Stored data entries:
━━━━━━━━

Lemma without_nothing w : without (fun _ _ _ _ => false) w w.
Proof. intros k ns n. by destruct (stored w k ns n). Qed.

Definition is_key (k : kind) (ns n : string) (k' : kind) (ns' n' : string) (_ : obj k') : bool :=
  bool_decide (k' = k) && (ns' =?s ns) && (n' =?s n).

Lemma delete_answer k ns n w :
  unpinned w -> k <> KFunction ->
  exists r w', H (ADelete k ns n) w = (r, w') /\ gone r = true /\ without (is_key k ns n) w w'.
Proof.
  intros Hw Hk. destruct (stored w k ns n) as [o|] eqn:E.
  - destruct (api_delete w k ns n o E (Hw _ _ _ _ Hk E)) as (w' & -> & Hn & Hs).
    exists (Ok tt), w'. split_and!; [done..|]. intros k' ns' n'.
    destruct (decide ((k', ns', n') = (k, ns, n))) as [[= -> -> ->]|Hne].
    + rewrite Hn, E. unfold is_key. by rewrite bool_decide_true, !streq_refl.
    + rewrite Hs by done. destruct (stored w k' ns' n') as [o'|]; [|done].
      unfold is_key. repeat case_streq; subst; done.
  - rewrite api_delete_missing by done. exists (Error (api_not_found k n)), w.
    split_and!; [done..|]. intros k' ns' n'.
    destruct (stored w k' ns' n') as [o'|] eqn:E'; [|done].
    unfold is_key. repeat case_streq; subst; try done. congruence.
Qed.

(** A request of the deletion, on a lawful server: it succeeds and takes away
    what [R] selects. *)
Definition deletes (p : go mem unit) (R : forall k : kind, string -> string -> obj k -> bool) : Prop :=
  forall s w, unpinned w -> exists w', run H p s w = (Done tt, s, w') /\ without R w w'.

Lemma deletes_seq p R q R' :
  deletes p R -> deletes q R' ->
  deletes (p ;; q) (fun k ns n o => R k ns n o || R' k ns n o).
Proof.
  intros Hp Hq s w Hw. destruct (Hp s w Hw) as (w1 & E1 & HR1).
  destruct (Hq s w1 (without_unpinned _ _ _ HR1 Hw)) as (w2 & E2 & HR2).
  exists w2. rewrite run_bind, E1, E2. split; [done|]. by eapply without_trans.
Qed.

Lemma deletes_ignore_gone k ns n :
  k <> KFunction -> deletes (ignore_gone (kDelete k ns n)) (is_key k ns n).
Proof.
  intros Hk s w Hw. destruct (delete_answer k ns n w Hw Hk) as (r & w' & E & Hg & HR).
  exists w'. split; [|done]. unfold ignore_gone, kDelete. cbn. rewrite E, Hg. done.
Qed.

Lemma deletes_gone k ns n :
  k <> KFunction ->
  deletes (r ← attempt (delete_gone k ns n); if gone r then mret tt else lift r) (is_key k ns n).
Proof.
  intros Hk s w Hw. destruct (delete_answer k ns n w Hw Hk) as (r & w' & E & Hg & HR).
  exists w'. split; [|done]. unfold delete_gone, kDelete. cbn. rewrite E.
  destruct r as [[]|e]; [done|]. simpl in Hg. cbn. by rewrite Hg.
Qed.

Lemma deletes_autoscale c ns n :
  deletes (ignore_gone (attempt (deleteAutoscale c ns n)))
    (fun k ns' n' o => (hasSm c && is_key KServiceMonitor ns n k ns' n' o) ||
                       is_key KHPA ns n k ns' n' o).
Proof.
  assert (deletes (deleteAutoscale c ns n)
    (fun k ns' n' o => (hasSm c && is_key KServiceMonitor ns n k ns' n' o) ||
                       is_key KHPA ns n k ns' n' o)) as Hd.
  - unfold deleteAutoscale, DeleteServiceMonitor, DeleteAutoscale.
    apply deletes_seq; [|by apply deletes_gone].
    destruct (hasSm c); [by apply deletes_gone|]. intros s w _. exists w. split; [done|].
    apply without_nothing.
  - intros s w Hw. destruct (Hd s w Hw) as (w' & E & HR). exists w'. split; [|done].
    unfold ignore_gone. rewrite run_bind, run_attempt, E. done.
Qed.

Lemma deletes_jobs ns name :
  deletes (ignore_gone (kDeleteCollection KJob ns (build_selector name)))
    (fun k ns' _ o => bool_decide (k = KJob) && (ns' =?s ns) &&
                      selects (build_selector name) (om_Labels (obj_meta k o))).
Proof.
  intros s w Hw. destruct (api_delete_collection w KJob ns (build_selector name)) as (w' & E & Hn & Ho).
  { intros n o. by apply Hw. }
  exists w'. split.
  - unfold ignore_gone, kDeleteCollection.
    cbn [run mbind prog_mbind prog_bind call]. rewrite E. done.
  - intros k ns' n. destruct (decide ((k, ns') = (KJob, ns))) as [[= -> ->]|Hne].
    + rewrite Hn. destruct (stored w KJob ns n); [|done]. by rewrite bool_decide_true, streq_refl.
    + rewrite Ho by done. destruct (stored w k ns' n); [|done].
      case_streq; subst; done.
Qed.

Lemma deleteK8sResources_removes c ns name s w (Hn : plain name) (Hw : unpinned w) :
  exists w', run H (deleteK8sResources c ns name) s w = (Done tt, s, w') /\
    without (removes c ns name) w w'.
Proof.
  eassert (deletes (deleteK8sResources c ns name) _) as Hd.
  { unfold deleteK8sResources.
    apply deletes_seq; [by apply deletes_ignore_gone|].
    apply deletes_seq; [by apply deletes_ignore_gone|].
    apply deletes_seq; [by apply deletes_ignore_gone|].
    apply deletes_seq; [apply deletes_autoscale|apply deletes_jobs]. }
  destruct (Hd s w Hw) as (w' & E & HR). exists w'. split; [done|].
  eapply without_ext; [|done]. intros k ns' n' o. cbv beta. rewrite selects_build by done. unfold is_key, removes.
  destruct k; cbn -[built_for]; rewrite ?andb_false_r, ?orb_false_r; try done;
    destruct (ns' =?s ns); cbn -[built_for]; rewrite ?andb_false_r, ?orb_false_r; done.
Qed.
(* ===== verification/Deployed.v ===== *)
(** * What a deployed pod does with the source

    Every deployment that the controller makes for a function with a source
    and without an image of its own has the container "prepare" first, which
    runs the plan of [Provision]; the volumes that it shares with the
    function's container are volumes of the pod. *)
From S2P Require Import Prelude GoStrings GoCodec GoProg KubeTypes World LangRuntime Memory K8sUtil.
From S2P Require Import Content PodSpec Ensure EnsureSpec Provision Patching.

(** The mount of the volume that shows the config map. *)
Definition source_mount (name : string) : VolumeMount :=
  {| vm_Name := name +:+ "-deps"; vm_ReadOnly := false; vm_MountPath := "/src" |}.

(** The container that runs [plan] on the two volumes of the function. *)
Definition prepares (name : string) (plan : list command) (c : Container) : Prop :=
  runs_plan plan c /\ c_Name c = "prepare" /\
  exists more, c_VolumeMounts c = getRuntimeVolumeMount name :: source_mount name :: more.

Definition prepares_first (name : string) (plan : list command) (p : PodSpec) : Prop :=
  exists c cs, ps_InitContainers p = c :: cs /\ prepares name plan c.

(** The volumes behind the two mounts. *)
Definition source_volumes (name : string) (p : PodSpec) : Prop :=
  {| vol_Name := name; vol_Source := EmptyDir |} ∈ ps_Volumes p /\
  {| vol_Name := name +:+ "-deps"; vol_Source := ConfigMapSource name |} ∈ ps_Volumes p.

(** The function's container sees the runtime volume. *)
Definition sees_runtime (name : string) (p : PodSpec) : Prop :=
  exists c cs, ps_Containers p = c :: cs /\ getRuntimeVolumeMount name ∈ c_VolumeMounts c.

Definition equipped (name : string) (plan : list command) (d : Deployment) : Prop :=
  let p := dpm_podspec d in prepares_first name plan p /\ source_volumes name p /\ sees_runtime name p.

(** The plan of a function under a configuration. *)
Definition plan_of (lr : Langruntimes) (f : Function_) : option (list command) :=
  let a := f_Spec f in
  match getFileName (fs_Handler a) (fs_FunctionContentType a) (fs_Runtime a) lr with
  | Ok name => provision_plan (fs_Function a) (fs_Checksum a) name (fs_Handler a)
                 (fs_FunctionContentType a) (fs_Runtime a) "/kubeless" "/src" lr
  | Error _ => None
  end.

(** ** Secrets are mounted besides *)

Lemma add_secrets_mounts secrets vols c vols' c' :
  add_secrets secrets vols c = Ok (vols', c') ->
  c_Command c' = c_Command c /\ c_Args c' = c_Args c /\ c_Name c' = c_Name c /\
  exists more, c_VolumeMounts c' = c_VolumeMounts c ++ more.
Proof.
  revert vols c. induction secrets as [|s secrets IH]; intros vols c; cbn.
  - intros [= _ <-]. split_and!; [done..|]. exists []. by rewrite app_nil_r.
  - destruct (ensure_secret_volume vols _); cbn; [|done].
    intros (-> & -> & -> & more & Hm)%IH. split_and!; [done..|].
    eexists. rewrite Hm. cbn. by rewrite <- app_assoc.
Qed.

Lemma mount_secrets_first name plan lr rt vols c cs vols' cs' :
  mount_secrets lr rt vols (c :: cs) = Ok (vols', cs') -> prepares name plan c ->
  exists c' cs'', cs' = c' :: cs'' /\ prepares name plan c'.
Proof.
  cbn. destruct (GetInitContainerSecrets _ _ _) as [secrets|]; [|done]. cbn.
  destruct (add_secrets secrets vols c) as [[vols1 c1]|] eqn:E1; cbn; [|done].
  destruct (mount_secrets lr rt vols1 cs) as [[vols2 cs2]|]; cbn; [|done]. intros [= _ <-].
  apply add_secrets_mounts in E1 as (Ec & Ea & En & more & Em). intros ([Hc Ha] & Hn & more' & Hm).
  exists c1, cs2. split; [done|]. split; [by split; congruence|]. split; [congruence|].
  rewrite Em, Hm. cbn. by eexists.
Qed.

Lemma extends_elem a b (v : Volume) : extends a b -> v ∈ a -> v ∈ b.
Proof. intros (n & -> & _) Hv. apply elem_of_app. by left. Qed.

Section Equips.
Context `{YamlRuntimes} `{MapRange} `{OsEnv} `{IntOrStringValue} `{JsonDeployment}.

Lemma prepares_first_app name plan p c :
  prepares_first name plan p -> prepares_first name plan (ps_set_init p (ps_InitContainers p ++ [c])).
Proof. intros (c0 & cs & E & Hc). exists c0, (cs ++ [c]). cbn. by rewrite E. Qed.

Lemma populatePodSpec_prepares f ps img secrets s tr plan :
  fs_Function (f_Spec f) <> "" -> plan_of (m_lr s) f = Some plan ->
  ensures (populatePodSpec f ps (getRuntimeVolumeMount (f_name f)) img secrets) s tr
    (fun _ _ p => prepares_first (f_name f) plan p).
Proof.
  intros Hfn%streq_false Hplan. unfold plan_of in Hplan. cbv zeta in Hplan.
  unfold populatePodSpec. cbv zeta. rewrite Hfn. cbn [negb].
  set (M := fun (_ : mem) (_ : trace) p => prepares_first (f_name f) plan p).
  eapply ensures_bind with (M := fun _ _ lr => lr = m_lr s).
  { unfold get_lr. cbn. by intros a [= <-]. }
  intros s1 tr1 lr ->. destruct (getFileName _ _ _ _) as [name|] eqn:En; [|done].
  eapply ensures_bind with (M := M).
  { eapply ensures_bind; [apply ensures_lift; intros a Ha; exact Ha|]. cbn beta. intros s2 tr2 a [= <-].
    eapply ensures_bind with (M := fun _ _ c => prepares (f_name f) plan c).
    - eapply runs_mono; [|by apply provision_container_runs].
      intros s' tr' o (_ & _ & c & -> & Hr & Hn & Hm & _) a [= <-]. split; [done|]. split; [done|].
      exists []. by rewrite Hm.
    - intros s3 tr3 c Hc. apply ensures_ret. by exists c, []. }
  intros s2 tr2 p1 Hp1. eapply ensures_bind with (M := M).
  { case_match; [case_match; [by apply ensures_ret|apply ensures_throw]|by apply ensures_ret]. }
  clear dependent p1. intros s3 tr3 p1 Hp1. eapply ensures_bind with (M := M).
  { case_match; [apply ensures_throw|]. case_match; [|by apply ensures_ret].
    eapply ensures_bind; [apply ensures_true|]. intros s4 tr4 c _.
    case_match; apply ensures_ret; [|done]. by apply prepares_first_app. }
  clear Hp1. intros s4 tr4 p2 Hp2.
  eapply ensures_bind; [apply ensures_true|]. intros s5 tr5 oc _.
  do 2 (eapply ensures_bind; [apply ensures_true|]; intros ? ? ? _).
  eapply ensures_bind; [apply ensures_lift; intros c Hc; exact Hc|]. intros s8 tr8 [vols cs] Hms.
  apply ensures_ret. cbn beta in Hms. unfold prepares_first. cbn [ps_set_init ps_InitContainers].
  assert (exists c cs0, ps_InitContainers (match oc with
    | Some c => ps_set_init p2 (ps_InitContainers p2 ++ [c]) | None => p2 end) = c :: cs0 /\
    prepares (f_name f) plan c) as (c & cs0 & E & Hc).
  { destruct oc as [c|]; [|exact Hp2]. apply (prepares_first_app _ _ _ c Hp2). }
  rewrite E in Hms. by eapply mount_secrets_first.
Qed.

Lemma populated_source_volumes f ps p :
  populated f ps (getRuntimeVolumeMount (f_name f)) p -> source_volumes (f_name f) p.
Proof.
  intros (_ & Hx & _). split; eapply extends_elem; try exact Hx; apply elem_of_app; right;
    [by left|right; by left].
Qed.

(** The image of the function's own container, if it has one. *)
Definition spec_image (f : Function_) : string :=
  match ps_Containers (dpm_podspec (fs_Deployment (f_Spec f))) with c :: _ => c_Image c | [] => "" end.

Lemma init_deployment_image f owners c cs :
  ps_Containers (dpm_podspec (init_deployment f owners)) = c :: cs -> c_Image c = spec_image f.
Proof.
  unfold init_deployment, spec_image. cbv zeta.
  match goal with |- context [Nat.eqb (length ?l) 0] => change l with
    (ps_Containers (dpm_podspec (fs_Deployment (f_Spec f)))) end.
  destruct (ps_Containers (dpm_podspec (fs_Deployment (f_Spec f)))) as [|c0 cs0] eqn:E; cbn.
  - by intros [= <- <-].
  - intros E'. change (ps_Containers (dpm_podspec (fs_Deployment (f_Spec f))) = c :: cs) in E'.
    rewrite E in E'. by simplify_eq.
Qed.

Lemma deploy_function_equips f owners prov secrets s tr plan :
  fs_Handler (f_Spec f) <> "" -> fs_Function (f_Spec f) <> "" -> spec_image f = "" ->
  plan_of (m_lr s) f = Some plan ->
  ensures (deploy_function f (init_deployment f owners) "" prov secrets) s tr
    (fun _ _ d => equipped (f_name f) plan d).
Proof.
  intros Hh%streq_false Hf Himg Hplan. pose proof (proj2 (streq_false _ _) Hf) as Hf'.
  unfold deploy_function. cbv zeta. rewrite Hh, Hf'. cbn [negb andb].
  eapply ensures_bind with (M := fun s' _ _ => s' = s).
  { apply ensures_lift. done. }
  intros s1 tr1 [m h] ->. eapply ensures_bind with (M := fun s' _ c => s' = s /\ c_Image c = "").
  { apply ensures_index. intros c Hc. split; [done|].
    destruct (ps_Containers (dpm_podspec (init_deployment f owners))) as [|c' cs'] eqn:E; [done|].
    simpl in Hc. simplify_eq. by rewrite (init_deployment_image f owners c cs') by exact E. }
  intros s2 tr2 c0 [-> Hc0]. rewrite Hc0, streq_refl. cbn [andb].
  eapply ensures_bind with (M := fun _ _ d => equipped (f_name f) plan d).
  - eapply ensures_bind.
    { exact (ensures_conj _ _ _ _ _ (populatePodSpec_prepares f _ prov secrets s tr2 plan Hf Hplan)
        (populatePodSpec_populated f (dpm_podspec (init_deployment f owners)) _ prov secrets s tr2 Hf)). }
    intros s3 tr3 p [Hprep Hpop]. eapply ensures_bind; [apply ensures_true|]. intros s4 tr4 lr _.
    eapply ensures_bind; [apply ensures_true|]. intros s5 tr5 image _. apply ensures_ret.
    split; [exact Hprep|]. split; [exact (populated_source_volumes f _ p Hpop)|].
    destruct Hpop as (Hc & _). destruct (init_deployment_containers f owners) as (c & cs & E).
    unfold sees_runtime, alter_c0. cbn. rewrite Hc, E. cbn. eexists _, _. split; [done|].
    cbn. apply elem_of_app. right. by left.
  - intros s3 tr3 d (Hp & Hv & c & cs & E & Hm). apply ensures_ret. split; [exact Hp|]. split; [exact Hv|].
    unfold sees_runtime, alter_c0. cbn. rewrite E. cbn. by eexists _, _.
Qed.

Lemma UpdateDeployment_pod {S} lr d vol rt (s : S) tr :
  ensures (UpdateDeployment lr d vol rt) s tr (fun _ _ d' =>
    ps_InitContainers (dpm_podspec d') = ps_InitContainers (dpm_podspec d) /\
    ps_Volumes (dpm_podspec d') = ps_Volumes (dpm_podspec d)).
Proof.
  unfold UpdateDeployment. case_match; [|by apply ensures_ret].
  eapply ensures_bind; [apply ensures_true|]. intros s1 tr1 c _. cbv zeta.
  case_match; by apply ensures_ret.
Qed.

Lemma finish_deployment_equips f d s tr plan :
  equipped (f_name f) plan d ->
  ensures (finish_deployment f d) s tr (fun _ _ d' => equipped (f_name f) plan d').
Proof.
  intros ((i & is_ & Ei & Hi) & [Hv1 Hv2] & c & cs & Ec & Hm). unfold finish_deployment. cbv zeta.
  eapply ensures_bind; [apply ensures_true|]. intros s1 tr1 lr _.
  eapply ensures_bind.
  { match goal with |- ensures (UpdateDeployment ?l ?x ?v ?r) _ _ _ =>
      pose proof (UpdateDeployment_pod l x v r s1 tr1) as Hpod;
      pose proof (UpdateDeployment_ensures l x v r s1 tr1 _ _
        ltac:(unfold alter_c0; cbn; rewrite Ec; reflexivity)) as Hcont end.
    apply (ensures_conj _ _ _ _ _ Hpod Hcont). }
  intros s2 tr2 d2 [[Hi2 Hv] (_ & env & Ec2)]. apply ensures_ret. unfold equipped, prepares_first, source_volumes, sees_runtime.
  cbv zeta. cbn [dpm_set_podspec dpm_podspec dpm_Spec ds_Template pt_Spec].
  match goal with |- context [ps_Containers ?x] => set (q := x) end.
  assert (ps_InitContainers q = ps_InitContainers (dpm_podspec d) /\
    ps_Volumes q = ps_Volumes (dpm_podspec d) /\ exists c', ps_Containers q = c' :: cs /\
    c_VolumeMounts c' = c_VolumeMounts c) as (-> & -> & c' & -> & Hc').
  { subst q. split_and!; [repeat case_match; cbn; by rewrite Hi2|repeat case_match; cbn; by rewrite Hv|].
    repeat case_match; cbn; rewrite Ec2; cbn; (eexists; split; [done|]); by repeat case_match. }
  split; [by exists i, is_|]. split; [done|]. exists c', cs. split; [done|]. by rewrite Hc'.
Qed.

End Equips.

(** What the server keeps of an equipped deployment. *)
Lemma equipped_realised name plan d d' :
  equipped name plan d -> realises d d' -> equipped name plan d'.
Proof.
  intros ((i & is_ & Ei & ([Hc Ha] & Hn & more & Hm)) & [Hv1 Hv2] & c & cs & Ec & Hr)
    [_ _ _ _ Hcs His Hvs].
  rewrite Ei in His. rewrite Ec in Hcs.
  apply Forall2_cons_inv_l in His as (i' & is' & (En & _ & Ecm & Ear & _ & _ & Em & _) & _ & Ei'); [|done].
  apply Forall2_cons_inv_l in Hcs as (c' & cs' & (_ & _ & _ & _ & _ & _ & Emc & _) & _ & Ec').
  split; [|split].
  - exists i', is'. split; [done|]. split; [by split; congruence|]. split; [congruence|].
    exists more. congruence.
  - unfold source_volumes. rewrite Hvs; [done|]. intros E. rewrite E in Hv1. by apply elem_of_nil in Hv1.
  - exists c', cs'. split; [done|]. by rewrite Emc.
Qed.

━━━━━━━━

A verbatim transcription is needed of the lines above, starting at the line with "exists more, c_VolumeMounts c'" and ending at the line with "Lemma mount_secrets_first name", both included, and of nothing else.

**Answer box**
  exists more, c_VolumeMounts c' = c_VolumeMounts c ++ more.
Proof.
  revert vols c. induction secrets as [|s secrets IH]; intros vols c; cbn.
  - intros [= _ <-]. split_and!; [done..|]. exists []. by rewrite app_nil_r.
  - destruct (ensure_secret_volume vols _); cbn; [|done].
    intros (-> & -> & -> & more & Hm)%IH. split_and!; [done..|].
    eexists. rewrite Hm. cbn. by rewrite <- app_assoc.
Qed.

Lemma mount_secrets_first name plan lr rt vols c cs vols' cs' :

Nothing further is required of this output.